Indústria | 06/08/2019 | 20h01

Setor automotivo tem alta concorrência no Brasil e baixa competitividade fora dele

Levantamento da Anfavea indica que os custos locais de produção inibem potencial exportador

GIOVANNA RIATO, AB

O Brasil reúne atualmente operações de 61 marcas de veículos, incluindo fabricantes locais e importadores. São 66 fábricas de automóveis, caminhões, ônibus e máquinas agrícolas e rodoviárias, que oferecem quase 2,2 mil modelos e versões ao mercado. Se as empresas conseguem atuar em um cenário tão competitivo localmente, por que não são capazes de exportar volumes maiores? A resposta está na falta de competitividade, garante Luiz Carlos de Moraes, presidente da Anfavea, associação que representa as montadoras instaladas no Brasil.

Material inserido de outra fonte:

(** The confirmation flags are only ever raised by progress events, and a
    burn hash once known stays known. *)
Lemma onProgress_flags p pg w :
  wpd (onProgress p pg) w (fun _ w' =>
    (burnConfirmedRef (refs w) = true -> burnConfirmedRef (refs w') = true)
    /\ (is_truthy (burnTxHashRef (refs w)) = true ->
        is_truthy (burnTxHashRef (refs w')) = true)
    /\ (mintConfirmedRef (refs w) = true -> mintConfirmedRef (refs w') = true)
    /\ (isOneOf (default "" (pg_event pg)) ["MINT_CONFIRMED"; "complete"] = false ->
        mintConfirmedRef (refs w') = mintConfirmedRef (refs w))).
Proof.
  apply out_done. unfold onProgress. cbv zeta.
  destruct (truthy (progressHash pg)) as [h|] eqn:Hh;
    repeat first [ bstep | progress cbv iota beta ]; fields;
    repeat apply conj; try done.
  all: try (intros _; unfold is_truthy; by rewrite (truthy_idem _ _ Hh)).
  all: intros Ht; rewrite Ht; done.
Qed.

Lemma onProgress_burn_confirmed p pg h w :
  pg_event pg = Some "BURN_CONFIRMED" ->
  truthy (progressHash pg) = Some h ->
  wpd (onProgress p pg) w (fun _ w' =>
    burnConfirmedRef (refs w') = true
    /\ is_truthy (burnTxHashRef (refs w')) = true).
Proof.
  intros Hev Hh. unfold onProgress. rewrite Hev, Hh. cbv zeta. cbn [default].
  decide_events. cbv iota. wsteps. fields. split; [done|].
  destruct (is_truthy (burnTxHashRef (refs w))) eqn:Ht; [done|].
  unfold is_truthy. by rewrite (truthy_idem _ _ Hh).
Qed.

Lemma onProgress_mint_confirmed p pg w :
  pg_event pg = Some "MINT_CONFIRMED" ->
  wpd (onProgress p pg) w (fun _ w' => mintConfirmedRef (refs w') = true).
Proof.
  intros Hev. unfold onProgress. rewrite Hev. cbv zeta. cbn [default].
  decide_events. cbv iota. wsteps. done.
Qed.

Lemma progress_flags p l w :
  wpd (forEach (onProgress p) l) w (fun _ w' =>
    (burnConfirmedRef (refs w) = true -> burnConfirmedRef (refs w') = true)
    /\ (is_truthy (burnTxHashRef (refs w)) = true ->
        is_truthy (burnTxHashRef (refs w')) = true)
    /\ (mintConfirmedRef (refs w) = true -> mintConfirmedRef (refs w') = true)
    /\ (Forall (fun pg => isOneOf (default "" (pg_event pg))
                            ["MINT_CONFIRMED"; "complete"] = false) l ->
        mintConfirmedRef (refs w') = mintConfirmedRef (refs w))).
Proof.
  revert w. induction l as [|pg l IH]; intros w; cbn [forEach].
  { wsteps. by repeat apply conj. }
  eapply wpd_seq; [apply onProgress_flags|].
  intros [] w1 (Hb1 & Hh1 & Hm1 & Hn1). eapply wpd_mono; [apply IH|].
  intros [] w2 (Hb2 & Hh2 & Hm2 & Hn2). repeat apply conj; auto.
  intros Hall. apply Forall_cons in Hall as [Hpg Hall].
  rewrite Hn2, Hn1; done.
Qed.
(** X13. For a root that is not empty and an entry of the index whose
    synset and model names are not empty and neither begin nor end with a
    slash, the path tested by the constructor and handed to the loader by
    [getitem] is [<root>/<synset>/<model>/<mesh>], with no slash added after
    a root that already ends with one. *)
Theorem model_path_layout root c m version :
  root ≠ "" →
  c ≠ "" → startswith_sep c = false → endswith_sep c = false →
  m ≠ "" → startswith_sep m = false → endswith_sep m = false →
  path_join root [c; m; mesh_of_version version] =
  root +:+ (if endswith_sep root then "" else "/")
       +:+ c +:+ "/" +:+ m +:+ "/" +:+ mesh_of_version version.
Proof.
  intros Hroot Hc Hcs Hce Hm Hms Hme.
  assert (startswith_sep (mesh_of_version version) = false) as Hmesh.
  { unfold mesh_of_version. by case_bool_decide. }
  assert (∀ p, p +:+ "/" +:+ m ≠ "") as Hne1.
  { intros p. by do 2 apply append_nonempty. }
  assert (∀ p, endswith_sep (p +:+ "/" +:+ m) = false) as Hend1.
  { intros p. by rewrite !endswith_sep_app by (by repeat apply append_nonempty). }
  unfold path_join. cbn [fold_left].
  destruct (endswith_sep root) eqn:Hre.
  - rewrite (join_step_after_sep root c Hcs Hre).
    rewrite (join_step_relative (root +:+ c) m);
      [|by apply append_nonempty|done|by rewrite endswith_sep_app].
    rewrite (join_step_relative _ _ (Hne1 _) Hmesh (Hend1 _)).
    by rewrite !append_assoc.
  - rewrite (join_step_relative root c Hroot Hcs Hre).
    rewrite (join_step_relative (root +:+ "/" +:+ c) m);
      [|by do 2 apply append_nonempty|done
       |by rewrite !endswith_sep_app by (by repeat apply append_nonempty)].
    rewrite (join_step_relative _ _ (Hne1 _) Hmesh (Hend1 _)).
    by rewrite !append_assoc.
Qed.

Lemma model_path_layout_witness :
  path_join "data/" ["02691156"; "m1"; mesh_of_version 2] =
  "data/" +:+ (if endswith_sep "data/" then "" else "/")
       +:+ "02691156" +:+ "/" +:+ "m1" +:+ "/" +:+ mesh_of_version 2.
Proof.
  apply (model_path_layout "data/" "02691156" "m1" 2); done.
Defined.

(** *** The two modes *)

Lemma omap_cons_Some {A B} (f : A → option B) x l y :
  f x = Some y → omap f (x :: l) = y :: omap f l.
Proof. intros H. csimpl. by rewrite H. Qed.

Lemma omap_cons_None {A B} (f : A → option B) x l :
  f x = None → omap f (x :: l) = omap f l.
Proof. intros H. csimpl. by rewrite H. Qed.

Lemma omap_resolved_directories env root dict (names : list string) :
  (∀ c, c ∈ names → isdir env (path_join root [c]) = true →
        dict_contains dict c = true) →
  omap (resolved_code env root dict)
    (List.filter (λ synset, isdir env (path_join root [synset])) names)
  = List.filter (λ synset, isdir env (path_join root [synset])) names ∧
  omap (resolution_warning env root dict)
    (List.filter (λ synset, isdir env (path_join root [synset])) names) = [].
Proof.
  induction names as [|c names IH]; intros Hkeys; [done|].
  destruct IH as [IH1 IH2]; [by intros c' Hc'; apply Hkeys; right|].
  cbn [List.filter].
  destruct (isdir env (path_join root [c])) eqn:Hdir; [|done].
  assert (resolved_code env root dict c = Some c) as Hr.
  { unfold resolved_code. by rewrite (Hkeys c) by (done || by left); rewrite Hdir. }
  assert (resolution_warning env root dict c = None) as Hw.
  { unfold resolution_warning. by rewrite Hr. }
  rewrite (omap_cons_Some _ _ _ _ Hr), (omap_cons_None _ _ _ Hw).
  by rewrite IH1, IH2.
Qed.

(** X14. When the constructor returns without [synsets], requesting
    instead the entries of the root that are directories returns as well,
    with the same dictionary, the same index up to the order of its
    entries, and the same warnings up to their order. *)
Theorem init_all_as_request env root version self w names :
  init env root None version = (inr self, w) →
  listdir env root = Some names →
  ∃ self' w',
    init env root
      (Some (List.filter (λ synset, isdir env (path_join root [synset])) names))
      version = (inr self', w') ∧
    synset_dict self' = synset_dict self ∧
    index_of self ≡ₚ index_of self' ∧
    w ≡ₚ w'.
Proof.
  intros Hinit Hl.
  destruct (init_inr _ _ _ _ _ _ Hinit)
    as (Hv & members & S & v1 & v2 & Hj & HS & Hb & -> & _ & _ & Hd).
  apply build_index_inr in Hb as (Hall & H1 & H2 & ->). simpl in *.
  apply resolve_all_inr in HS as (names' & Hl' & -> & -> & Hkeys).
  rewrite Hl in Hl'. simplify_eq.
  destruct (omap_resolved_directories env root (json_load members) names')
    as [Hcodes Hwarn].
  { intros c Hc Hdir. apply Hkeys.
    apply elem_of_list_to_set, list_elem_of_In, filter_In.
    by rewrite <- list_elem_of_In. }
  pose proof (resolve_given_eq env root (json_load members)
    (List.filter (λ synset, isdir env (path_join root [synset])) names'))
    as Hres.
  rewrite Hcodes, Hwarn in Hres.
  eexists _, _. split.
  { apply (init_after_resolve _ _ (Some _) _ _ _ _ Hv Hj Hres Hall). }
  simpl. split_and!; [done| |done].
  unfold index_of. simpl. by rewrite H1, H2.
Qed.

“Somos um dos países com maior nível de concorrência, mas quando se trata de competitividade ficamos entre os piores colocados”, disse o executivo em coletiva de imprensa na terça-feira, 6. Ele cita o exemplo do setor financeiro, em que apenas cinco grandes instituições compartilham a maior parte da população bancarizada do País. Vale lembrar, no entanto, que estas empresas disputam mercado em diferentes segmentos com uma série de bancos menores, além de recentemente precisarem enfrentar a ameaça da ascensão das fintechs.

Apesar da diversidade de concorrentes, assim como os bancos, as vendas da indústria automotiva também passam longe de serem altamente pulverizadas: quando se trata de veículos leves, quase 55% dos emplacamentos entre janeiro e julho ficaram concentradas em quatro grandes marcas (GM Chevrolet, Volkswagen, Fiat e Renault).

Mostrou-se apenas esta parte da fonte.